» **WHAT IS BEING ASKED**:
Only the number is wanted: how many lines in the data contain "Hend"?

(INPUT)

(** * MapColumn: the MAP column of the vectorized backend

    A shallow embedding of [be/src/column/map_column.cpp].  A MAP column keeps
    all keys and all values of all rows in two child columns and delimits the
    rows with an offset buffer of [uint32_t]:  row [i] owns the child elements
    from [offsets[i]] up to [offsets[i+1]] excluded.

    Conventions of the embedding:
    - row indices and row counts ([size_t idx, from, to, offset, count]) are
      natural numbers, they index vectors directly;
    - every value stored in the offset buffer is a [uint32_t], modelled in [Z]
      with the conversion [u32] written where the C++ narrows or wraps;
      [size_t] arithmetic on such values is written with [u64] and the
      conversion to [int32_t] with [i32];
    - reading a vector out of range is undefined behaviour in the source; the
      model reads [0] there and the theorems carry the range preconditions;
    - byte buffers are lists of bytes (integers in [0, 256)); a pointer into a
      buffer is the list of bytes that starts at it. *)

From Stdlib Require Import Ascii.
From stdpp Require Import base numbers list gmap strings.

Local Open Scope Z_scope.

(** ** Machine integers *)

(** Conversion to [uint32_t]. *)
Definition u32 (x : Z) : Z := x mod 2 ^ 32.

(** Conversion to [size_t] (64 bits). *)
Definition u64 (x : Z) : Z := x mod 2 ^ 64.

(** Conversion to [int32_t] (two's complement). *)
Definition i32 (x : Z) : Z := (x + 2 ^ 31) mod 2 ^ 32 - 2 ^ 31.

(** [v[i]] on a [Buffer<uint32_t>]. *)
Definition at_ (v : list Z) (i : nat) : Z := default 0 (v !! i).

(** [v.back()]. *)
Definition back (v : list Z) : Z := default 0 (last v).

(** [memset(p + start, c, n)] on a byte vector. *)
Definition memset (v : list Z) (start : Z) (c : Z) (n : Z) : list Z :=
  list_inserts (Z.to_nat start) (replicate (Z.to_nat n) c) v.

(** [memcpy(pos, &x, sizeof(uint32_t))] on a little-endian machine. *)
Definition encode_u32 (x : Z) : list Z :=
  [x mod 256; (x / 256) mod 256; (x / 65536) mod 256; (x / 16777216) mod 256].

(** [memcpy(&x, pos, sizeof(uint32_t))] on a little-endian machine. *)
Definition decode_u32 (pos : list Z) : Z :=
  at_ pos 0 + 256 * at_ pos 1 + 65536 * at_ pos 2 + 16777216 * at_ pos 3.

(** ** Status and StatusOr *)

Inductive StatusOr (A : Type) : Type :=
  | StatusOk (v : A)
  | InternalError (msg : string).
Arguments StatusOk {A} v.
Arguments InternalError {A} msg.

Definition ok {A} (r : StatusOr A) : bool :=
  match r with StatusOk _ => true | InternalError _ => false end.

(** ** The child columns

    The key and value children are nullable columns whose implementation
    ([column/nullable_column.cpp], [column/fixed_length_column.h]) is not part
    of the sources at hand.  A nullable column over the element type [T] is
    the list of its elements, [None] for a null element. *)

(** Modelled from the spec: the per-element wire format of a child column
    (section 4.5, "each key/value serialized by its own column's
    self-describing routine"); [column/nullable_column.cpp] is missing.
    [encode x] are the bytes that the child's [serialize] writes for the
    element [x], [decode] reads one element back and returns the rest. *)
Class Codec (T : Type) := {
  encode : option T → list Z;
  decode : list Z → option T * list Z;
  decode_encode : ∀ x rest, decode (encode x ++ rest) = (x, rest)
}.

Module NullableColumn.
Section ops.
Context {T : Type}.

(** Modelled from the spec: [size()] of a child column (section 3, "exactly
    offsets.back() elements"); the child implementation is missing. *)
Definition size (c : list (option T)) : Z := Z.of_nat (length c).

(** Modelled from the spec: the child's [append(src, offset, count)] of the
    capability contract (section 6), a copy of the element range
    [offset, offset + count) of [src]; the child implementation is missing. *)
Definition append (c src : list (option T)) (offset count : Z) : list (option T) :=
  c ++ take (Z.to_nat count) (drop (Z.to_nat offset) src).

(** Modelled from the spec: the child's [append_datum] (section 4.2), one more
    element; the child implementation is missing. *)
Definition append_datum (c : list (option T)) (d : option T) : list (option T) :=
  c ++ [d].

(End INPUT)
(INPUT)

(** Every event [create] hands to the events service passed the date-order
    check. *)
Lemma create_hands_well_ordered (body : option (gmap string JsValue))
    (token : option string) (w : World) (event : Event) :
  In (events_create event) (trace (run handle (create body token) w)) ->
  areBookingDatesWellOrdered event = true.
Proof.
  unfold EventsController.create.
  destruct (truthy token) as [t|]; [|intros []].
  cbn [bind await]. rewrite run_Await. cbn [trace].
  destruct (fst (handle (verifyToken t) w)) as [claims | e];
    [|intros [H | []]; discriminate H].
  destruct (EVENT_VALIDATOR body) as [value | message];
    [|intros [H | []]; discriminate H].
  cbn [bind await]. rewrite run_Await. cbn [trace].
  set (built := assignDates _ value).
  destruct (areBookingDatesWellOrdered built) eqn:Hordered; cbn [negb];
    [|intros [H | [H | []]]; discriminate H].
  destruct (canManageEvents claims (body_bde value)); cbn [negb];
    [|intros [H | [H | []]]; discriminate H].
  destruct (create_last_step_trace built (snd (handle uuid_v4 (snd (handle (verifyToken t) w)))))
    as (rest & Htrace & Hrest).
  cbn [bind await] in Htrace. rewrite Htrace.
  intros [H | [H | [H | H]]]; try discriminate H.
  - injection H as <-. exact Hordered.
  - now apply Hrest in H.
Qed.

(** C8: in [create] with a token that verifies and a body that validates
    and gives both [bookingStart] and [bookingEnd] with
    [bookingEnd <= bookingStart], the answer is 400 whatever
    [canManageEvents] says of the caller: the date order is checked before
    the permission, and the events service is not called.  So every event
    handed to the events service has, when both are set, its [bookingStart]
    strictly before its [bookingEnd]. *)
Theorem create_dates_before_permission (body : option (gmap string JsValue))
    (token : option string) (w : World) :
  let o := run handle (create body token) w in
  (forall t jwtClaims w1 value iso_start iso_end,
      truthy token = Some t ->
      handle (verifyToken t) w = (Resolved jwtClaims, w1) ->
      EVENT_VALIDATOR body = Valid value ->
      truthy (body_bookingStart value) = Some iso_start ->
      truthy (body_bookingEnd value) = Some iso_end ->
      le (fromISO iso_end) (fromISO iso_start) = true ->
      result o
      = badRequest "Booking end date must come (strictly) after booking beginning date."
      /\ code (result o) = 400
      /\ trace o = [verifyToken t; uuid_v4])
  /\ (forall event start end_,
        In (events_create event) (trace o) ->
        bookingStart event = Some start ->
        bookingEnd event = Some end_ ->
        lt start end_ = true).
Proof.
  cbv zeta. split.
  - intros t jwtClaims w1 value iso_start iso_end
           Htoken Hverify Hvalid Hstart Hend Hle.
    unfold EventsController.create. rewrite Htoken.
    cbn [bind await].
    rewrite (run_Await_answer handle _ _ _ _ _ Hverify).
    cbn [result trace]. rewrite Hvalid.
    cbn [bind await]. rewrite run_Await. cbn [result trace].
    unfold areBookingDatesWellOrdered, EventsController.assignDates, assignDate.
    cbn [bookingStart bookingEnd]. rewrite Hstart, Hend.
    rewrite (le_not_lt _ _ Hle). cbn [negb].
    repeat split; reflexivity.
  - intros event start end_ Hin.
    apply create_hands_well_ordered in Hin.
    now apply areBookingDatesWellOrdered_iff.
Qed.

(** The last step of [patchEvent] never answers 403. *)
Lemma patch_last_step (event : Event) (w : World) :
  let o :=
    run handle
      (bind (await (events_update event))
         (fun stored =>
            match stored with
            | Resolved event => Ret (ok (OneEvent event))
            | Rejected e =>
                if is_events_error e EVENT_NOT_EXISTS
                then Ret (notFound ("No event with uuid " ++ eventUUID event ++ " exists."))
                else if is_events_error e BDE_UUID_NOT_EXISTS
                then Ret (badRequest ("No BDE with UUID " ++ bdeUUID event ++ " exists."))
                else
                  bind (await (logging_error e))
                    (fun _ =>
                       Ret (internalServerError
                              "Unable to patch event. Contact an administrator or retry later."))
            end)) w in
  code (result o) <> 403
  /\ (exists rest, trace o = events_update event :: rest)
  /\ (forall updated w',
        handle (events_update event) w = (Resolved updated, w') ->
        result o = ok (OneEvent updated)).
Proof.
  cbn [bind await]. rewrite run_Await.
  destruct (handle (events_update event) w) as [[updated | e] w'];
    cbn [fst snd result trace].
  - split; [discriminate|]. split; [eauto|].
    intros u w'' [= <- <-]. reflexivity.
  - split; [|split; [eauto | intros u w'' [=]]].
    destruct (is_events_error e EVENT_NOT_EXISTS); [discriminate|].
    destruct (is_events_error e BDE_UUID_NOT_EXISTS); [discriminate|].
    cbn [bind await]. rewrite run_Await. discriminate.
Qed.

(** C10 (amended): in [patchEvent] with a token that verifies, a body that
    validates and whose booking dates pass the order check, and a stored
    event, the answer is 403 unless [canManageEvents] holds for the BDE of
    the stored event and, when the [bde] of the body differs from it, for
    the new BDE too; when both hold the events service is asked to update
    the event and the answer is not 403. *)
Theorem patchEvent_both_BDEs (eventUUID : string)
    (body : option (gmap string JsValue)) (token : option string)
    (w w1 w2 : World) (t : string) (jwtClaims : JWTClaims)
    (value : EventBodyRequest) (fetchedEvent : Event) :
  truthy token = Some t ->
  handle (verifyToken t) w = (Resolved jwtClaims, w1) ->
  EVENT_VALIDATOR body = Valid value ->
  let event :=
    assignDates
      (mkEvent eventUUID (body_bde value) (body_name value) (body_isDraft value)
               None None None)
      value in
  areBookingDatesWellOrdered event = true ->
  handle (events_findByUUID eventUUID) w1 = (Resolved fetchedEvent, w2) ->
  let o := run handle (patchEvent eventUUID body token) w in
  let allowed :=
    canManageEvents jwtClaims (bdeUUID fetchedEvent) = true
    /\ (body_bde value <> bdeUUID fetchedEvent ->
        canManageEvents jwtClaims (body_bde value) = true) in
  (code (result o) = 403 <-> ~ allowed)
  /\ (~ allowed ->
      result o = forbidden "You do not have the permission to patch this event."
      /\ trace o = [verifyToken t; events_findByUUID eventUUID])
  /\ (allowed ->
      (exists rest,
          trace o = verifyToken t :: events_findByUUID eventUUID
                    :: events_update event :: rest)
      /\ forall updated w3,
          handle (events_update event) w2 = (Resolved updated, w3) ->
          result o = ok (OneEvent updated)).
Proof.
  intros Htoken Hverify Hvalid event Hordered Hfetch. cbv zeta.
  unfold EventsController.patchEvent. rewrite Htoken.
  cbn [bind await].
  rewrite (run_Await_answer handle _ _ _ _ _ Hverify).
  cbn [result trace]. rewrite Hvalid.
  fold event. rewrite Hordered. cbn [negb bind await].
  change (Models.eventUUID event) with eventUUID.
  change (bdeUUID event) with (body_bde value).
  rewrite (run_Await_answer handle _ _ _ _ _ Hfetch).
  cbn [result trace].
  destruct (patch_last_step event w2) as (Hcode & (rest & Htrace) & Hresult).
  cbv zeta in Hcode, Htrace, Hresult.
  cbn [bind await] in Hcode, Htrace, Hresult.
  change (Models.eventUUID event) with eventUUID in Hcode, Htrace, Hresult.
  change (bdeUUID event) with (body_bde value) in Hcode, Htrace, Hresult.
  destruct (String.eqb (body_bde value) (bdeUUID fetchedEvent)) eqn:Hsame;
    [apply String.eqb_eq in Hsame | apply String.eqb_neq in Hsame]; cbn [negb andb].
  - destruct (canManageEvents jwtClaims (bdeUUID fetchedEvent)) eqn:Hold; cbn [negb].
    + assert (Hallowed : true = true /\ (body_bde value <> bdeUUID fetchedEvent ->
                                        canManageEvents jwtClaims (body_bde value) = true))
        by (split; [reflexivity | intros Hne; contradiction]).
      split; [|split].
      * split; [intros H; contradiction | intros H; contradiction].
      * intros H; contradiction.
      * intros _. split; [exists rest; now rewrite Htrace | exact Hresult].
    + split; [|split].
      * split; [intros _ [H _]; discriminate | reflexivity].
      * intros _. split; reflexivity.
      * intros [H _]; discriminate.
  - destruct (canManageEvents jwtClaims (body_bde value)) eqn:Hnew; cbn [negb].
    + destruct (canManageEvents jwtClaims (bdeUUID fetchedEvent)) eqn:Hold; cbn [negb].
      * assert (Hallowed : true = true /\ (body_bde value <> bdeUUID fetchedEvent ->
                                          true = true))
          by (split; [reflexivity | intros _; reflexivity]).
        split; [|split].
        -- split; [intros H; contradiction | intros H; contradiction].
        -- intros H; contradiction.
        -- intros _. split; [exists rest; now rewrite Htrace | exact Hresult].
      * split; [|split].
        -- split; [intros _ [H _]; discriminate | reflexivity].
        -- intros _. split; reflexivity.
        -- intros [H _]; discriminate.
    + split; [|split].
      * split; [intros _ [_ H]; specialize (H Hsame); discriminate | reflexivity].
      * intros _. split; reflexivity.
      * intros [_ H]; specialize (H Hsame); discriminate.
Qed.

(End INPUT)

» **YOUR SOLUTION**:
2